[[ Information supplied, beginning ]]

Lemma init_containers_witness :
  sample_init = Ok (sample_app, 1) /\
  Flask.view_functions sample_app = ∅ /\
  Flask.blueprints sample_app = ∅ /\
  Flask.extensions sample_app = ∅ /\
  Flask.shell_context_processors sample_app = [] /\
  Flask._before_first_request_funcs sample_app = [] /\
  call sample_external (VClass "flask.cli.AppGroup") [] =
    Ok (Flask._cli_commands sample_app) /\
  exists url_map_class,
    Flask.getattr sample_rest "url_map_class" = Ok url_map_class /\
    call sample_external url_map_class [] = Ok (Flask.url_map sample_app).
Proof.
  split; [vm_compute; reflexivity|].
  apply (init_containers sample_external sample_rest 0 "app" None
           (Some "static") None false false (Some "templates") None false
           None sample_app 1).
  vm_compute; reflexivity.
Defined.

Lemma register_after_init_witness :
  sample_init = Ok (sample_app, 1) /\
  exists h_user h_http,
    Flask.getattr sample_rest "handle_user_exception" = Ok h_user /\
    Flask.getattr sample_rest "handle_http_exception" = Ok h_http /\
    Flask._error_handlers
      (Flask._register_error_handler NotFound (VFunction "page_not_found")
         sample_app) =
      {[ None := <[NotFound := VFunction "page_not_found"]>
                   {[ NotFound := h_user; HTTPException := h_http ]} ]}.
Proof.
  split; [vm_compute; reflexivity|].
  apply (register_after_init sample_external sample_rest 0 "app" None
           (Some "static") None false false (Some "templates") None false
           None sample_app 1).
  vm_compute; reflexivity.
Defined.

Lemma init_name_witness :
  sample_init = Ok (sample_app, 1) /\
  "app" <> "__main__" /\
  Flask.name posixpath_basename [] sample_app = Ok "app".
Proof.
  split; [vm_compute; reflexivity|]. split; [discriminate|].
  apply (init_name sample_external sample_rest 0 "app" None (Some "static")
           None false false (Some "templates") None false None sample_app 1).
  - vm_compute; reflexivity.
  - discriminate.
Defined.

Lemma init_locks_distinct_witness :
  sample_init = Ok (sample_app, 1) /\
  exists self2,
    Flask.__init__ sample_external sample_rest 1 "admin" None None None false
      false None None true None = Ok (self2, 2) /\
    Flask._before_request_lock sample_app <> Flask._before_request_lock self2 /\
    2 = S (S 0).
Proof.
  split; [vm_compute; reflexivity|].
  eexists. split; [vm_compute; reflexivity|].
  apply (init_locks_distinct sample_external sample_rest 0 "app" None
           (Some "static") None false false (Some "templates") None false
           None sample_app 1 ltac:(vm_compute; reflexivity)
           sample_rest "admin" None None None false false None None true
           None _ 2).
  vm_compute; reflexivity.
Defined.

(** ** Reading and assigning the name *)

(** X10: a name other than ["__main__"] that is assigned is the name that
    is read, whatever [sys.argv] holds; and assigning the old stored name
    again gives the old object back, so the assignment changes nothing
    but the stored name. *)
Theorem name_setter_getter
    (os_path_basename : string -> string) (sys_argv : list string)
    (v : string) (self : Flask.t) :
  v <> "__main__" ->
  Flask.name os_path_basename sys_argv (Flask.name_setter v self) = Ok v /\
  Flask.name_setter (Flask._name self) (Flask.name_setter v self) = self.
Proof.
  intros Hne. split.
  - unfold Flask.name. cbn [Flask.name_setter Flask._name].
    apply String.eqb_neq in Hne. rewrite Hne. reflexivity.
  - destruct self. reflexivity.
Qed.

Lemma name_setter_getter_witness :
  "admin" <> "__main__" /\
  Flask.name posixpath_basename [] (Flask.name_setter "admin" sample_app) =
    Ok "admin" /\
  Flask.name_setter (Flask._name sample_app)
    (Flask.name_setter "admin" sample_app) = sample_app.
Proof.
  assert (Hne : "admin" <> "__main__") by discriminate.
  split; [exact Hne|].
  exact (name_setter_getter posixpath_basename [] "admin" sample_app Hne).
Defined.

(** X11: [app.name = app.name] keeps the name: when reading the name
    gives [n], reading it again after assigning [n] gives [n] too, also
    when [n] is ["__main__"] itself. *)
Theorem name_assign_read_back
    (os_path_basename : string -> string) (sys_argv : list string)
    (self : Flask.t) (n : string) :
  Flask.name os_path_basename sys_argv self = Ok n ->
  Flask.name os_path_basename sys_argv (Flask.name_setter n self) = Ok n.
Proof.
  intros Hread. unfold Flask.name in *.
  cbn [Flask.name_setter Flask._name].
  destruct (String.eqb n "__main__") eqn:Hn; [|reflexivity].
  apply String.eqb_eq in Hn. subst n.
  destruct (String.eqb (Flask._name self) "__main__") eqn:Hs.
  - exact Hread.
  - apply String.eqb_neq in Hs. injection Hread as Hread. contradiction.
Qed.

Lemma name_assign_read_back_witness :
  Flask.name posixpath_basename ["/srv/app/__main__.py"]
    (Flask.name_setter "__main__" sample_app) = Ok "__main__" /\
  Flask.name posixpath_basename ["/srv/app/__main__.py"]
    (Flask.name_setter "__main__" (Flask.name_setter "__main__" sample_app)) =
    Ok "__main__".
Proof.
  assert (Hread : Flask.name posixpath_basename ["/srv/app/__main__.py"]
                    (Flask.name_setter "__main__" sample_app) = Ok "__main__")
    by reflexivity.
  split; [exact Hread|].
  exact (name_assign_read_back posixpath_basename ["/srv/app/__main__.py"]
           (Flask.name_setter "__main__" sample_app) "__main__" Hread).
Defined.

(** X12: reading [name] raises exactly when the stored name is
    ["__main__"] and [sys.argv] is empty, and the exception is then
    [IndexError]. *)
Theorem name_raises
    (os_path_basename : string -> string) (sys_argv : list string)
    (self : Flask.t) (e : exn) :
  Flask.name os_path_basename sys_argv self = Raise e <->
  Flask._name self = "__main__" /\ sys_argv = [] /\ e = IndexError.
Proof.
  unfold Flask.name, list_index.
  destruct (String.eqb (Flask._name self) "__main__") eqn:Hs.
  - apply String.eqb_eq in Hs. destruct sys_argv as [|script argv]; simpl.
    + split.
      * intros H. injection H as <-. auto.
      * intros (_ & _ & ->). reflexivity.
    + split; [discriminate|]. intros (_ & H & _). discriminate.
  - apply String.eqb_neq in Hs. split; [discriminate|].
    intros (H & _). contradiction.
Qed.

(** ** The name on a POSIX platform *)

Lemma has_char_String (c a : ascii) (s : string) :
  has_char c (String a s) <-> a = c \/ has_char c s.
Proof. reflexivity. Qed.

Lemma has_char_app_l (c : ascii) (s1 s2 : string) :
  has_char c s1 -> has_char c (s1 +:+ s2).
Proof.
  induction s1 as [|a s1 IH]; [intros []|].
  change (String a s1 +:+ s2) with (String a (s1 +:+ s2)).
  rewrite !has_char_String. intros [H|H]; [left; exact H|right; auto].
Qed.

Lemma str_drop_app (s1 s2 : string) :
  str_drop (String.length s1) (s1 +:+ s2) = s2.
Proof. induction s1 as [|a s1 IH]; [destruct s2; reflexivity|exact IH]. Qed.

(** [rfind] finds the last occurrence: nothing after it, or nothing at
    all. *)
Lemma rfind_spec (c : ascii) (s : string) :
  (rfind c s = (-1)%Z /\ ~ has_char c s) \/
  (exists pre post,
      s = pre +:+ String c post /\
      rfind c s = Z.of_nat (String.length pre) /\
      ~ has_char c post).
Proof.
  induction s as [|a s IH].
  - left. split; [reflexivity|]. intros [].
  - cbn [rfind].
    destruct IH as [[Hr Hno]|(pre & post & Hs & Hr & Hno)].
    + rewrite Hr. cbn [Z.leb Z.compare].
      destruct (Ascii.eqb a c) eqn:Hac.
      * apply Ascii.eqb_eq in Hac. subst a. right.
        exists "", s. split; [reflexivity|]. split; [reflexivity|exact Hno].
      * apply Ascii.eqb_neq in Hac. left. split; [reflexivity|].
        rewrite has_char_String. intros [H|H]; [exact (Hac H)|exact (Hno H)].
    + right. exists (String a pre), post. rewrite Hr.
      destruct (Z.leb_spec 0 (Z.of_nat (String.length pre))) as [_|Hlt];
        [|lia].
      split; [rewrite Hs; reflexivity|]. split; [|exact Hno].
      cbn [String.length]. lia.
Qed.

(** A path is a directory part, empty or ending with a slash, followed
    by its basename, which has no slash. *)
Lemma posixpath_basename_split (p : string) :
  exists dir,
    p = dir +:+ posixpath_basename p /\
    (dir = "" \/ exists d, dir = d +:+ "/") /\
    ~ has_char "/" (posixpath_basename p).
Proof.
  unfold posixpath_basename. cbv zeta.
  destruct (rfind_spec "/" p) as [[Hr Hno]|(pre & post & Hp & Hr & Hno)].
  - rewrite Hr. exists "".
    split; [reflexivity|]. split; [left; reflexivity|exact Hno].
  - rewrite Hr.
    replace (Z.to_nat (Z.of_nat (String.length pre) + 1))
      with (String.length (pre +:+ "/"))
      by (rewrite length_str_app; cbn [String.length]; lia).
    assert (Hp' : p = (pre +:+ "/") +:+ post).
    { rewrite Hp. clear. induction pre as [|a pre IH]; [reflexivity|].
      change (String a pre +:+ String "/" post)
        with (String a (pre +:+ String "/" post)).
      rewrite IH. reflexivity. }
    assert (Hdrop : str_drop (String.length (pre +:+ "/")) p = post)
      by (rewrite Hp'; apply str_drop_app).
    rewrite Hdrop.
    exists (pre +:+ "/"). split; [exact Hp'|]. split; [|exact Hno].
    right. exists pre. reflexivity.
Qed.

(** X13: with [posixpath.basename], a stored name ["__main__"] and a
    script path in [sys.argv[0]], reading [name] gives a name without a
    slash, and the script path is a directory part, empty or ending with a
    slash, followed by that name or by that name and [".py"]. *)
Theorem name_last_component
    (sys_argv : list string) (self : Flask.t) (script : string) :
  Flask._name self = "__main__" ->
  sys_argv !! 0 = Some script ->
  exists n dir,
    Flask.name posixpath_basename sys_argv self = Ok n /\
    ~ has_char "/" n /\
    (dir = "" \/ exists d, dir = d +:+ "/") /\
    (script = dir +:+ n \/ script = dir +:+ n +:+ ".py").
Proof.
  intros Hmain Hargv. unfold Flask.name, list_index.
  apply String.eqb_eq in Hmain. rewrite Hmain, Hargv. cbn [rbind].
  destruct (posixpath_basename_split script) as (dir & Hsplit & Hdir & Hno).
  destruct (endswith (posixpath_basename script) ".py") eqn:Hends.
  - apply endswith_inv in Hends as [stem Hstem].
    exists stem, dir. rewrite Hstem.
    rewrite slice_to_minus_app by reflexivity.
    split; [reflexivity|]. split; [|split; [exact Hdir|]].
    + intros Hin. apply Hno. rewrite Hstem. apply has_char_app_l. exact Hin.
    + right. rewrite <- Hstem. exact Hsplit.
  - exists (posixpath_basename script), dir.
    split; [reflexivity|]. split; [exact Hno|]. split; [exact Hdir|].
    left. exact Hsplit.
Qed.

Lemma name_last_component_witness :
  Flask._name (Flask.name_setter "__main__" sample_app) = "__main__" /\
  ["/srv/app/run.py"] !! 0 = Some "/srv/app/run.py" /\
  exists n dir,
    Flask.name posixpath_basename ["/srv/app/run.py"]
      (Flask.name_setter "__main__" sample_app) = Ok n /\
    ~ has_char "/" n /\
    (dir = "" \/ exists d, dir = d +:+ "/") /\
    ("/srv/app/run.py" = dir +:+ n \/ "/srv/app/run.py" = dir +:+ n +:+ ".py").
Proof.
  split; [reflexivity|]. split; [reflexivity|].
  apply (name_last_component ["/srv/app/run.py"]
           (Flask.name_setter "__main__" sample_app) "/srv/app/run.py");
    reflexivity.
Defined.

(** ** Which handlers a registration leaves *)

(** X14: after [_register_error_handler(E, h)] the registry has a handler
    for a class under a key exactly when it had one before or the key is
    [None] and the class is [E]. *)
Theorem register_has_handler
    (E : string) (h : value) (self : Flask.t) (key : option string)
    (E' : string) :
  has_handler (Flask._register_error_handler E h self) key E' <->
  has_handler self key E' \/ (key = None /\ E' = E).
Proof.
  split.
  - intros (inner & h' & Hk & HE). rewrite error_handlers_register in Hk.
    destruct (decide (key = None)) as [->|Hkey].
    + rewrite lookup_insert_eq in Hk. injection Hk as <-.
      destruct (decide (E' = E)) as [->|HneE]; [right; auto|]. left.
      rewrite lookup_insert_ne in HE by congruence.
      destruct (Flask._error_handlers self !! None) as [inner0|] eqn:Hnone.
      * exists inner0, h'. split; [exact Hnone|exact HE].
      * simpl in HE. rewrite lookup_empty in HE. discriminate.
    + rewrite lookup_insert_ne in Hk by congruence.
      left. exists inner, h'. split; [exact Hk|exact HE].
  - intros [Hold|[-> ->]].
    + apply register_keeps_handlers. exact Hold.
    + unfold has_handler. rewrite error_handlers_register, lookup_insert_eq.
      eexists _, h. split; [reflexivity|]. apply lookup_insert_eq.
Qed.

[[ Information supplied, end ]]
[[ Information supplied, beginning ]]

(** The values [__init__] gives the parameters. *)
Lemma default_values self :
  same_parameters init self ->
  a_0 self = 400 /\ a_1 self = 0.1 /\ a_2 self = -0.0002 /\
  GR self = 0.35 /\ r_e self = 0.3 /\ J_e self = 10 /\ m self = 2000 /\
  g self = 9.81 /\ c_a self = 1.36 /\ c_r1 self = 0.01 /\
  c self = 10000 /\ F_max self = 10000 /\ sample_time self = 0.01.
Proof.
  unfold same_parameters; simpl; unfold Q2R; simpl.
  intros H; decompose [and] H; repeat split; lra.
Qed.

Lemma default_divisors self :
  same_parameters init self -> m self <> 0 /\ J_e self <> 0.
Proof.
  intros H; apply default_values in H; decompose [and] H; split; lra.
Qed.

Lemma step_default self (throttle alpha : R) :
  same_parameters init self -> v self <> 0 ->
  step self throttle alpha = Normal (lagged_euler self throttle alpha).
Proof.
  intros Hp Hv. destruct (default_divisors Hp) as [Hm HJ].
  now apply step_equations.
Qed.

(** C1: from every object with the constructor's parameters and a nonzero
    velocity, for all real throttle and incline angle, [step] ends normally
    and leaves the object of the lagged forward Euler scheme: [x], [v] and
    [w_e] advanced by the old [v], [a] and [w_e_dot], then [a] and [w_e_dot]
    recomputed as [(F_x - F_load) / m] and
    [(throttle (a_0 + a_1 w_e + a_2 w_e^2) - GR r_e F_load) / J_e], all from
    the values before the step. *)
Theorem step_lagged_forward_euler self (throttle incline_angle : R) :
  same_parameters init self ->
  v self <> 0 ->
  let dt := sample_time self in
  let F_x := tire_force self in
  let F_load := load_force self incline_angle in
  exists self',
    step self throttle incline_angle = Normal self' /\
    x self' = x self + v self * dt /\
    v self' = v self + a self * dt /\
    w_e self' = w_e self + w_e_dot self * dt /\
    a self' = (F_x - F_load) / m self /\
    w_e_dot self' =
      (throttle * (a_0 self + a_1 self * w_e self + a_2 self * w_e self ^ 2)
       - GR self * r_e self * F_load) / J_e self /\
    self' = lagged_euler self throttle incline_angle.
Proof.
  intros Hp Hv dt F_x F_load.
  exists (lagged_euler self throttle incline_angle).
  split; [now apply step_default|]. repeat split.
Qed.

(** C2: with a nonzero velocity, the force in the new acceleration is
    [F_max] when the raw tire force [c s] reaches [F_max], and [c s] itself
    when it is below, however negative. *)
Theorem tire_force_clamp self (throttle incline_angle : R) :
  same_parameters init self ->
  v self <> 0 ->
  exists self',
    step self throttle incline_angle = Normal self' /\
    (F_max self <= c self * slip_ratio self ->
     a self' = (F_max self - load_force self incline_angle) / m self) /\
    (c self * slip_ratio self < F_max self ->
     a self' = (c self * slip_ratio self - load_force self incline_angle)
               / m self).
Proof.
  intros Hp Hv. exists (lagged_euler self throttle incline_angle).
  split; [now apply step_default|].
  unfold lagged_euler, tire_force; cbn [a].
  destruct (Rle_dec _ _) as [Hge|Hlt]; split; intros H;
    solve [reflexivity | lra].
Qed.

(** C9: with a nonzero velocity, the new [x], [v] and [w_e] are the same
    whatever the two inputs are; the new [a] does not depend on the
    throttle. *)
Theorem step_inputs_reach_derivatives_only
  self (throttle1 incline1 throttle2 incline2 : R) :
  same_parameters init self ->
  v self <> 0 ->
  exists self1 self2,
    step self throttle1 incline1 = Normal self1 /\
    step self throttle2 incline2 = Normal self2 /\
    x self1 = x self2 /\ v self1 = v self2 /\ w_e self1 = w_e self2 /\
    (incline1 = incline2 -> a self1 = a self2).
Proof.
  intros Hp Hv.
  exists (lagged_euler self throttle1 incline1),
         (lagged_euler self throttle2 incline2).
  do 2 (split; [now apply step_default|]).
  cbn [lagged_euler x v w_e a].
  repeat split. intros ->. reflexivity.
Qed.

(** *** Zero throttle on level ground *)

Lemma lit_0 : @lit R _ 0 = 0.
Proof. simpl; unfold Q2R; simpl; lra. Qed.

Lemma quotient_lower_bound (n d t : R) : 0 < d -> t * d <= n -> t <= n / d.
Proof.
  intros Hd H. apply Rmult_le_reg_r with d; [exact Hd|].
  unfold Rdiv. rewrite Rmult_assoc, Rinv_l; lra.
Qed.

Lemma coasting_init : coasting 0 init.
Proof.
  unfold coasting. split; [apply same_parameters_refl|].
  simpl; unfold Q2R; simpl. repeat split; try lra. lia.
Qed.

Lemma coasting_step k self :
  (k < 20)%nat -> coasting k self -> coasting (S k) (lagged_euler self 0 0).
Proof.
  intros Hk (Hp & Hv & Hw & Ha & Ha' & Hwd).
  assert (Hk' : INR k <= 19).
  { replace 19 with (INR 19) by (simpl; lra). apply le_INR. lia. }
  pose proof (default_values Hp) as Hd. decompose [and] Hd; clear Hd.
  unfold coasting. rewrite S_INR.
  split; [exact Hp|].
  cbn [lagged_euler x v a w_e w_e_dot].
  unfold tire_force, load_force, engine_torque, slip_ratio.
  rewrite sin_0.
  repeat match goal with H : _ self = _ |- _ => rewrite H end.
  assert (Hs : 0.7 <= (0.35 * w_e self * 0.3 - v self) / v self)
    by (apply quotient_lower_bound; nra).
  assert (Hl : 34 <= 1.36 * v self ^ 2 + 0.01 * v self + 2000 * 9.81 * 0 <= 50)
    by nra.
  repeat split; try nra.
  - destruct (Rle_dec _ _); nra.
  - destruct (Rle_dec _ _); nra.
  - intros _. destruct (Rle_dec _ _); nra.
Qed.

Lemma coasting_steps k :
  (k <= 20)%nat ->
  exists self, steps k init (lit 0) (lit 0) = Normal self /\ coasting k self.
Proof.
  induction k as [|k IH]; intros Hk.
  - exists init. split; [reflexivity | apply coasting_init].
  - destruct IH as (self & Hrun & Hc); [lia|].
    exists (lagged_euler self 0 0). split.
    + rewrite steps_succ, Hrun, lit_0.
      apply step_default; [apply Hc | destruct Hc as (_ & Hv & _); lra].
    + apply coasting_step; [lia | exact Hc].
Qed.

[[ Information supplied, end ]]

Work request - Go through the entries above and report each line with the string "nonzero" in it.

Solution -
(** C1: from every object with the constructor's parameters and a nonzero
(** C2: with a nonzero velocity, the force in the new acceleration is
(** C9: with a nonzero velocity, the new [x], [v] and [w_e] are the same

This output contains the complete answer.